Transfection of a 2′O-methyl inhibitor of miR132 markedly attenuated neurite outgrowth. (A) Cortical neurons were transfected with a GFP reporter (green) and cotransfected with empty vector or 2′O-methyl oligoribonucleotide directed against sense or antisense miR132. Cells were immunostained for the neuronal marker MAP2 (red). (B) Neurons were transfected as in A and analyzed morphometrically. The histogram depicts the distribution of neurons plotted as bins of neurites. The distributions were statistically distinct (P < 0.01; Kruskal-Wallis). (Inset) Average total neurite length (TNL) of vector (n = 94), sense (n = 64), and antisense (n = 69) transfected neurons from three independent experiments. ^*, P < 0.01 for antisense vs. vector or sense (ANOVA, Tukey's posttest).

Fig. 6.

p250GAP is a target of miR132. (A) The miR132 target sequence in the p250GAP 3′UTR is conserved across vertebrate evolution. Yellow indicates perfect base pairing, green indicates wobble base pairing, and gray indicates no match. (B) Cortical neurons were cotransfected with GFP-tagged p250GAP and premiRNA132 or premiRNA1-1 expression constructs. LacZ was costransfected as a control. Cell lysates were immunoblotted for GFP and LacZ. -, cells not transfected with p250GAP. (C) Neonatal cortical neurons were transfected with premiR1-1 and premiR132 expression constructs. Cell lysates were immunoblotted for p250GAP or CBP. (D) Cortical neurons were cotransfected with GFP-tagged p250GAP and sense or antisense 2′O-methyl oligos. LacZ was costransfected as a control. Cell lysates were immunoblotted for GFP and LacZ. -, cells not transfected with p250GAP. (E) Neonatal cortical neurons were transfected with sense or antisense 2′O-methyl oligos.
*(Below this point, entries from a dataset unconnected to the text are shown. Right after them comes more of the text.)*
(* ===== verification/Raw.v ===== *)
(** * Raw control blocks (core/raw.c)

    The control blocks live in the pool [MEMP_RAW_PCB]; all allocated ones are on
    the list [raw_pcbs].  The receive callbacks are dispatched by a parameter,
    over whatever state they work on. *)

From S2P Require Import Prelude NetTypes IpAddr Pbuf Net Chain Memp Etharp Netif Ip.

Definition MEMP_NUM_RAW_PCB : nat := 4.
Definition RAW_TTL : Z := 255.

(** The callbacks of the program. *)
Inductive raw_recv_fn : Set := Raw_recv_null | Raw_ping_recv.

#[export] Instance raw_recv_fn_eq_dec : EqDecision raw_recv_fn.
Proof. solve_decision. Defined.

Record raw_pcb := mk_raw_pcb {
  rp_local_ip : Z;
  rp_remote_ip : Z;
  rp_tos : Z;
  rp_ttl : Z;
  rp_next : option nat;
  rp_protocol : Z;
  rp_recv : raw_recv_fn
}.
#[export] Instance raw_pcb_inhabited : Inhabited raw_pcb :=
  populate (mk_raw_pcb 0 0 0 0 None 0 Raw_recv_null).

Record raw_st := mk_raw_st {
  r_pcbs : gmap nat raw_pcb;
  raw_pcbs : option nat;
  r_memp : memp
}.
Definition raw_init : raw_st := mk_raw_st ∅ None (memp_init MEMP_NUM_RAW_PCB).

Definition raw_of (r : raw_st) (i : nat) : raw_pcb := r_pcbs r !!! i.
Definition raw_next (r : raw_st) (i : nat) : option nat := rp_next (raw_of r i).
Definition upd_raw (i : nat) (f : raw_pcb -> raw_pcb) (r : raw_st) : raw_st :=
  mk_raw_st (<[i := f (raw_of r i)]> (r_pcbs r)) (raw_pcbs r) (r_memp r).
Definition set_raw_pcbs h (r : raw_st) := mk_raw_st (r_pcbs r) h (r_memp r).

Definition rp_set_next n p := mk_raw_pcb (rp_local_ip p) (rp_remote_ip p) (rp_tos p) (rp_ttl p) n
  (rp_protocol p) (rp_recv p).
Definition rp_set_local a p := mk_raw_pcb a (rp_remote_ip p) (rp_tos p) (rp_ttl p) (rp_next p)
  (rp_protocol p) (rp_recv p).
Definition rp_set_remote a p := mk_raw_pcb (rp_local_ip p) a (rp_tos p) (rp_ttl p) (rp_next p)
  (rp_protocol p) (rp_recv p).
Definition rp_set_recv f p := mk_raw_pcb (rp_local_ip p) (rp_remote_ip p) (rp_tos p) (rp_ttl p)
  (rp_next p) (rp_protocol p) f.

Definition raws (r : raw_st) : list nat := walk MEMP_NUM_RAW_PCB (raw_next r) (raw_pcbs r).

(** [raw_new], [raw_bind], [raw_connect], [raw_recv]. *)
Definition raw_new (proto : Z) (r : raw_st) : option nat * raw_st :=
  match memp_malloc (r_memp r) with
  | (None, m) => (None, mk_raw_st (r_pcbs r) (raw_pcbs r) m)
  | (Some i, m) =>
      (Some i, mk_raw_st (<[i := mk_raw_pcb 0 0 0 RAW_TTL (raw_pcbs r) proto Raw_recv_null]> (r_pcbs r))
                 (Some i) m)
  end.
Definition raw_bind (i : nat) (ipaddr : Z) (r : raw_st) : err_t * raw_st :=
  (ERR_OK, upd_raw i (rp_set_local ipaddr) r).
Definition raw_connect (i : nat) (ipaddr : Z) (r : raw_st) : err_t * raw_st :=
  (ERR_OK, upd_raw i (rp_set_remote ipaddr) r).
Definition raw_recv (i : nat) (f : raw_recv_fn) (r : raw_st) : raw_st := upd_raw i (rp_set_recv f) r.

(** [raw_remove]. *)
Fixpoint raw_remove_loop (fuel : nat) (pcb : nat) (pcb2 : option nat) (r : raw_st) : raw_st :=
  match fuel, pcb2 with
  | S f, Some q =>
      let r := if bool_decide (raw_next r q = Some pcb)
               then upd_raw q (rp_set_next (raw_next r pcb)) r else r in
      raw_remove_loop f pcb (raw_next r q) r
  | _, _ => r
  end.
Definition raw_remove (pcb : nat) (r : raw_st) : raw_st :=
  let r :=
    if bool_decide (raw_pcbs r = Some pcb) then set_raw_pcbs (raw_next r pcb) r
    else raw_remove_loop MEMP_NUM_RAW_PCB pcb (raw_pcbs r) r in
  mk_raw_st (r_pcbs r) (raw_pcbs r) (memp_free (Some pcb) (r_memp r)).

(** [raw_sendto], [raw_send]. *)
Definition raw_header_pbuf (p : pbuf) (s : net) : option pbuf * net :=
  match pbuf_header p IP_HLEN with
  | None =>
      match net_pbuf_alloc PBUF_IP 0 s with
      | (None, s) => (None, s)
      | (Some q, s) => (Some (if p_tot_len p =? 0 then q else pbuf_chain q p), s)
      end
  | Some q => (pbuf_header q (- IP_HLEN), s)
  end.
Definition raw_sendto (pcb : nat) (p : pbuf) (ipaddr : Z) (r : raw_st) (s : net) : err_t * net :=
  match raw_header_pbuf p s with
  | (None, s) => (ERR_MEM, s)
  | (Some q, s) =>
      match ip_route ipaddr s with
      | None => (ERR_RTE, s)
      | Some np =>
          let b := raw_of r pcb in
          let src_ip := if ip_addr_isany (rp_local_ip b) then nif_ip_addr (netif_of s np)
                        else rp_local_ip b in
          ip_output_if q src_ip (Some ipaddr) (rp_ttl b) (rp_tos b) (rp_protocol b) np s
      end
  end.
Definition raw_send (pcb : nat) (p : pbuf) (r : raw_st) (s : net) : err_t * net :=
  raw_sendto pcb p (rp_remote_ip (raw_of r pcb)) r s.

(** ** Input *)

Section Input.
Context {St : Type}.
(** [pcb->recv(arg, pcb, p, addr)]: whether the packet was eaten, the packet
    as the callback left it, the state. *)
Variable call : raw_recv_fn -> pbuf -> Z -> St -> bool * pbuf * St.

(** The loop of [raw_input]: the control block that ate the packet and its
    predecessor, the packet and the state. *)
Fixpoint raw_loop (r : raw_st) (proto src dest : Z) (l : list nat) (prev : option nat)
  (p : pbuf) (x : St) : option (option nat * nat) * pbuf * St :=
  match l with
  | [] => (None, p, x)
  | i :: l =>
      let b := raw_of r i in
      if (rp_protocol b =? proto)
         && (ip_addr_isany (rp_local_ip b) || ip_addr_cmp (rp_local_ip b) dest)
         && negb (bool_decide (rp_recv b = Raw_recv_null))
      then
        let '(eaten, p, x) := call (rp_recv b) p src x in
        if eaten then (Some (prev, i), p, x) else raw_loop r proto src dest l (Some i) p x
      else raw_loop r proto src dest l (Some i) p x
  end.

(** [raw_input]; [proto] is the protocol field of the IP header at
    [p->payload]. *)
Definition raw_input (p : pbuf) (proto src dest : Z) (r : raw_st) (x : St)
  : bool * pbuf * raw_st * St :=
  match raw_loop r proto src dest (raws r) None p x with
  | (None, p, x) => (false, p, r, x)
  | (Some (None, _), p, x) => (true, p, r, x)
  | (Some (Some prev, i), p, x) =>
      let r := upd_raw prev (rp_set_next (raw_next r i)) r in
      let r := upd_raw i (rp_set_next (raw_pcbs r)) r in
      (true, p, set_raw_pcbs (Some i) r, x)
  end.

(** When no control block takes the protocol, the packet passes unchanged. *)
Lemma raw_loop_none r proto src dest l prev p x :
  (forall i, i ∈ l -> rp_protocol (raw_of r i) <> proto) ->
  raw_loop r proto src dest l prev p x = (None, p, x).
Proof.
  revert prev; induction l as [| i l IH]; intros prev H; [done |]. cbn [raw_loop].
  rewrite (proj2 (Z.eqb_neq _ _)) by (apply H; left). cbn [andb]. apply IH. intros j Hj. apply H. by right.
Qed.

Lemma raw_input_none p proto src dest r x :
  (forall i, i ∈ raws r -> rp_protocol (raw_of r i) <> proto) ->
  raw_input p proto src dest r x = (false, p, r, x).
Proof. intros H. unfold raw_input. by rewrite raw_loop_none. Qed.

(** What every callback keeps, the control blocks keep. *)
Lemma raw_input_keeps (P : St -> Prop) p proto src dest r x :
  (forall f p a x, P x -> P (snd (call f p a x))) -> P x -> P (snd (raw_input p proto src dest r x)).
Proof.
  intros Hc Hx. unfold raw_input.
  assert (H : forall l prev p x, P x -> P (snd (raw_loop r proto src dest l prev p x))).
  { clear x Hx p. induction l as [| i l IH]; intros prev p x Hx; [done |]. cbn [raw_loop].
    destruct (_ && _); [| by apply IH]. specialize (Hc (rp_recv (raw_of r i)) p src x Hx).
    destruct (call _ p src x) as [[eaten q] z]. destruct eaten; [done | by apply IH]. }
  specialize (H (raws r) None p x Hx). by destruct (raw_loop _ _ _ _ _ _ _ _) as [[[[[prev |] i] |] q] z].
Qed.
End Input.
Definition y_net (y : sys) : net := l_net (st_lwl (y_stack y)).
Definition y_us (y : sys) : usrc := st_us (y_stack y).
Definition set_y_stack st y := mk_sys st (y_raw y) (y_ping y) (y_locator y).
Definition set_y_us us y := set_y_stack (mk_stack (st_lwl (y_stack y)) us) y.
Definition set_y_net s y := set_y_stack (mk_stack (set_l_net s (st_lwl (y_stack y))) (y_us y)) y.
Definition set_y_raw r x y := mk_sys (y_stack y) r x (y_locator y).

(** [pcb->recv(pcb->recv_arg, pcb, p, ip_current_src_addr(), src)]; without a
    callback the packet is freed. *)
Definition udp_callback (pcb : nat) (p : pbuf) (addr port : Z) (y : sys) : sys :=
  let u := us_udp (y_us y) in
  match up_recv (pcb_of u pcb) with
  | Recv_null => y
  | Recv_udp_rx_callback =>
      set_y_us (snd (udp_rx_callback (up_recv_arg (pcb_of u pcb)) (Some p) addr port (y_us y))) y
  | Recv_LocatorReceive =>
      let '(d, u, s) := LocatorReceive pcb p addr port (y_locator y) u (y_net y) in
      let y := set_y_us (set_us_udp u (y_us y)) (set_y_net s y) in
      mk_sys (y_stack y) (y_raw y) (y_ping y) d
  end.

(** [udp_input]. *)
Definition udp_input (p : pbuf) (inp : netif_ptr) (src dest : Z) (y : sys) : sys :=
  let hlen := IPH_HLEN (p_payload p) in
  if p_tot_len p <? hlen + UDP_HLEN then y
  else
    match pbuf_header p (- hlen) with
    | None => y
    | Some p =>
        let n := netif_of (y_net y) inp in
        let broadcast := ip4_addr_isbroadcast dest n in
        let sport := get16 (p_payload p) 0 in
        let dport := get16 (p_payload p) 2 in
        let '(pcb, u) := udp_demux n broadcast (mk_dgram src dest sport dport) (us_udp (y_us y)) in
        let y := set_y_us (set_us_udp u (y_us y)) y in
        if bool_decide (pcb <> None) || ip_addr_cmp (nif_ip_addr n) dest then
          if negb (get16 (p_payload p) 6 =? 0)
             && negb (inet_chksum_pseudo p src dest IP_PROTO_UDP (u16 (p_tot_len p)) =? 0)
          then y
          else
            match pbuf_header p (- UDP_HLEN) with
            | None => y
            | Some p =>
                match pcb with
                | Some pcb => udp_callback pcb p src sport y
                | None =>
                    if negb broadcast && negb (ip_addr_ismulticast dest) then
                      let p := default p (pbuf_header p (hlen + UDP_HLEN)) in
                      set_y_net (icmp_dest_unreach (p_payload p) ICMP_DUR_PORT (y_net y)) y
                    else y
                end
            end
        else y
    end.

(** The search of [ip_input] for the interface a packet is for. *)
Definition ip_accepts (dest : Z) (n : netif) : bool :=
  netif_is_up n && negb (ip_addr_isany (nif_ip_addr n))
  && (ip_addr_cmp dest (nif_ip_addr n) || ip4_addr_isbroadcast dest n).
Definition ip_find_netif (inp : netif_ptr) (dest : Z) (s : net) : option netif_ptr :=
  List.find (fun q => ip_accepts dest (netif_of s q))
    (inp :: filter (fun q => q <> inp) (netifs s)).

Section Ip.
Variable now : Z.

(** The dispatch at the end of [ip_input].  [d] are the bytes at the IP header in
    memory, which trimming the packet does not change. *)
Definition ip_dispatch (d : list Z) (p : pbuf) (inp : netif_ptr) (src dest : Z) (y : sys) : sys :=
  let proto := byte_at d 9 in
  let call (f : raw_recv_fn) p addr x :=
    match f with
    | Raw_recv_null => (false, p, x)
    | Raw_ping_recv => ping_recv now p addr x
    end in
  let '(eaten, p, r, x) := raw_input call p proto src dest (y_raw y) (y_ping y) in
  let y := set_y_raw r x y in
  if (eaten : bool) then y
  else if proto =? IP_PROTO_UDP then udp_input p inp src dest y
  else if proto =? IP_PROTO_TCP then set_y_net (tcp_input p inp src dest (y_net y)) y
  else if proto =? IP_PROTO_ICMP then set_y_net (icmp_input p inp src dest (y_net y)) y
  else if negb (ip4_addr_isbroadcast dest (netif_of (y_net y) inp)) && negb (ip_addr_ismulticast dest)
  then set_y_net (icmp_dest_unreach d ICMP_DUR_PROTO (y_net y)) y
  else y.

(** [ip_input]; it returns [ERR_OK] on every path. *)
Definition ip_input (p : pbuf) (inp : netif_ptr) (y : sys) : sys :=
  let d := p_payload p in
  if negb (Z.shiftr (byte_at d 0) 4 =? 4) then y
  else
    let hlen := IPH_HLEN d in
    let len := get16 d 2 in
    if (p_len p <? hlen) || (p_tot_len p <? len) then y
    else if negb (inet_chksum (take (Z.to_nat hlen) d) =? 0) then y
    else
      let p := pbuf_realloc p len in
      let dest := get32 d 16 in
      let src := get32 d 12 in
      let n := netif_of (y_net y) inp in
      let found := ip_find_netif inp dest (y_net y) in
      let dhcp := bool_decide (found = None) && (byte_at d 9 =? IP_PROTO_UDP)
                  && (get16 d (Z.to_nat hlen + 2) =? DHCP_CLIENT_PORT) in
      let found := if dhcp then Some inp else found in
      if negb dhcp && negb (ip_addr_isany src)
         && (ip4_addr_isbroadcast src n || ip_addr_ismulticast src)
      then y
      else if bool_decide (found = None) then y
      else if negb (Z.land (get16 d 6) 0x3fff =? 0) then y
      else ip_dispatch d p inp src dest y.
(** The counters of a ping from the terminal.  Whatever frames arrive, a run
    prints one line per request, and the counters belong to those lines: the
    number of requests (4, or any number until Ctrl+C was received with [-t]),
    the number of replies, the shortest and longest time of a reply, both times
    of replies; the loss is a percentage, 100 exactly when nothing came back; and
    up to 9375 replies the sum has not wrapped and the average printed lies
    between the extremes. *)
Theorem ping_statistics cont n target gs tm s tm'
  (Hy : rtt_ok (b_sys (tm_board tm))) (Hgs : Forall env_isr gs)
  (Hrun : ping_turns cont n target 0 gs stats_init tm = Some (s, tm')) :
  exists ts, b_out (tm_board tm') = b_out (tm_board tm) ++ map turn_line ts
  /\ ps_sent s = Zlen ts /\ ps_recv s = Zlen (omap turn_rtt ts)
  /\ (if cont then exists g frc isr, g ∈ gs /\ (frc, Some TERM_CTRLC, isr) ∈ g_trace g
      else ps_sent s = PING_ATTEMPT_COUNT)
  /\ 1 <= ps_sent s /\ 0 <= ps_recv s <= ps_sent s
  /\ 0 <= ping_loss s <= 100 /\ (ping_loss s = 100 <-> ps_recv s = 0)
  /\ (omap turn_rtt ts <> [] ->
      ps_min s ∈ omap turn_rtt ts /\ ps_max s ∈ omap turn_rtt ts
      /\ Forall (fun r => ps_min s <= r <= ps_max s) (omap turn_rtt ts)
      /\ (ps_recv s <= 9375 ->
          ps_sum s = zsum (omap turn_rtt ts) /\ ps_min s <= ps_sum s / ps_recv s <= ps_max s)).
Proof.
  destruct (ping_turns_spec cont n target gs 0 stats_init tm s tm' Hy) as (ts & -> & Eo & Hr & Hf & Hc);
    [by eapply Forall_impl; [| exact env_isr_rtt] | exact Hrun |].
  fold (stats_of ts). destruct (stats_of_spec ts Hr) as (E1 & E2 & E3 & _ & E5 & E6).
  assert (Hne : 1 <= Zlen ts).
  { destruct cont; [destruct (Hc eq_refl) as [Hne _]; destruct ts; [done | unfold Zlen; cbn; lia] |].
    rewrite (Hf eq_refl) by lia. lia. }
  assert (Hle : 0 <= Zlen (omap turn_rtt ts) <= Zlen ts).
  { unfold Zlen. pose proof (omap_le ts). lia. }
  exists ts. split; [exact Eo |]. split; [exact E1 |]. split; [exact E2 |]. split.
  { destruct cont; [apply Hc; done |]. rewrite E1, Hf by (done || lia). done. }
  split; [lia |]. split; [lia |]. unfold ping_loss. rewrite E1, E2, (proj2 (Z.ltb_lt _ _)) by lia.
  rewrite Z.quot_div_nonneg by lia. split; [split; [apply Z.div_pos; lia | apply Z.div_le_upper_bound; lia] |].
  split.
  { split; [| intros ->; rewrite Z.sub_0_r, Z.mul_comm; apply Z.div_mul; lia].
    intros E. assert (100 * Zlen ts <= (Zlen ts - Zlen (omap turn_rtt ts)) * 100); [| lia].
    rewrite <- E at 1. rewrite Z.mul_comm. apply Z.mul_div_le. lia. }
  intros Hne'. destruct (E6 Hne') as [Hm HM]. split_and!; try done.
  intros Hlim. pose proof (zsum_bounds _ _ _ Hr) as Hs. change RTT_MAX with 458129 in Hs.
  pose proof (zsum_bounds _ _ _ E5) as Hs5.
  assert (0 < Zlen (omap turn_rtt ts)) by (destruct (omap turn_rtt ts); [done | unfold Zlen; cbn; lia]).
  assert (Es : u32 (zsum (omap turn_rtt ts)) = zsum (omap turn_rtt ts)) by (apply u32_small; unfold is_u32; nia).
  rewrite E3, Es. split; [done |].
  split; [apply Z.div_le_lower_bound; lia | apply Z.div_le_upper_bound; lia].
Qed.
(** The scalar tail loop, from a memory combined on [a, i), leaves it
    combined on [a, last). *)
Lemma tail_loop (m0 : Functors.memory T) (a last i : N) (d : Functors.dest T) (fuel : nat) :
  a <= i -> i <= last ->
  (N.to_nat (last - i) < fuel)%nat ->
  (forall j, Functors.mem d j = combined op rhs a i m0 j) ->
  forall j,
    Functors.mem (snd (for_loop fuel (fun i => i <? last) 1 (Functors.modify op rhs) i d)) j
    = combined op rhs a last m0 j.
Proof.
  intros Ha Hi Hfuel Hd.
  set (r := for_loop fuel (fun i => i <? last) 1 (Functors.modify op rhs) i d).
  assert (Hinv : (a <= fst r /\ fst r <= last)
                 /\ forall j, Functors.mem (snd r) j = combined op rhs a (fst r) m0 j).
  { apply (for_loop_invariant (fun i => i <? last) 1 (Functors.modify op rhs)
             (fun i d => (a <= i /\ i <= last)
                         /\ forall j, Functors.mem d j = combined op rhs a i m0 j)).
    - intros i' d' [[Ha' Hi'] Hd'] Hc. apply N.ltb_lt in Hc.
      split; [ lia | ]. now apply modify_extends.
    - now split. }
  assert (Hexit : (fst r <? last) = false).
  { apply (for_loop_exit (fun i => i <? last) 1 (Functors.modify op rhs) last).
    - lia.
    - intros i' Hc. now apply N.ltb_lt.
    - exact Hfuel. }
  apply N.ltb_ge in Hexit. destruct Hinv as [[_ Hle] Hmem].
  intros j. rewrite Hmem. now replace (fst r) with last by lia.
Qed.

(** The loop unrolled four times, on a range of a multiple of four elements. *)
Lemma unrolled_loop (m0 : Functors.memory T) (a i k : N) (d : Functors.dest T) (fuel : nat) :
  a <= i ->
  (N.to_nat (4 * k) < fuel)%nat ->
  (forall j, Functors.mem d j = combined op rhs a i m0 j) ->
  forall j,
    Functors.mem
      (snd (for_loop fuel (fun x => x <? i + 4 * k) 4
              (fun x d => Functors.modify op rhs (x + 3)
                            (Functors.modify op rhs (x + 2)
                               (Functors.modify op rhs (x + 1)
                                  (Functors.modify op rhs x d)))) i d)) j
    = combined op rhs a (i + 4 * k) m0 j.
Proof.
  intros Ha Hfuel Hd.
  set (iend := i + 4 * k).
  set (body := fun x d => Functors.modify op rhs (x + 3)
                            (Functors.modify op rhs (x + 2)
                               (Functors.modify op rhs (x + 1)
                                  (Functors.modify op rhs x d)))).
  set (r := for_loop fuel (fun x => x <? iend) 4 body i d).
  assert (Hinv : (a <= fst r /\ exists q, iend = fst r + 4 * q)
                 /\ forall j, Functors.mem (snd r) j = combined op rhs a (fst r) m0 j).
  { apply (for_loop_invariant (fun x => x <? iend) 4 body
             (fun x d => (a <= x /\ exists q, iend = x + 4 * q)
                         /\ forall j, Functors.mem d j = combined op rhs a x m0 j)).
    - intros x d' [[Ha' [q Hq]] Hd'] Hc. apply N.ltb_lt in Hc.
      split.
      + split; [ lia | ]. exists (q - 1). lia.
      + unfold body.
        replace (x + 4) with (x + 3 + 1) by lia.
        apply modify_extends; [ lia | ].
        replace (x + 3) with (x + 2 + 1) by lia.
        apply modify_extends; [ lia | ].
        replace (x + 2) with (x + 1 + 1) by lia.
        apply modify_extends; [ lia | ].
        now apply modify_extends.
    - split; [ split; [ exact Ha | now exists k ] | exact Hd ]. }
  assert (Hexit : (fst r <? iend) = false).
  { apply (for_loop_exit (fun x => x <? iend) 4 body iend).
    - lia.
    - intros x Hc. now apply N.ltb_lt.
    - unfold iend. replace (i + 4 * k - i) with (4 * k) by lia. exact Hfuel. }
  apply N.ltb_ge in Hexit. destruct Hinv as [[_ [q Hq]] Hmem].
  intros j. rewrite Hmem. now replace (fst r) with iend by lia.
Qed.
Cell lysates were immunoblotted for p250GAP or CBP.

Fig. 7.

Down-regulation of p250GAP phenocopies miR132 expression. (A) Cortical neurons were transfected with a GFP reporter (green) and a p250GAP or control shRNA expression construct. Cells were immunostained for p250GAP (red). (B) Neurons were transfected as in A and analyzed morphometrically. The histogram depicts the distribution of neurons plotted as bins of neurites. The distributions were statistically distinct (P < 0.01; Kruskal-Wallis). (Inset) The average total neurite length (TNL) for control shRNA (n = 43) and p250GAP shRNA (n = 50) transfected neurons from two independent experiments. ^*, P < 0.05 (Student's t test).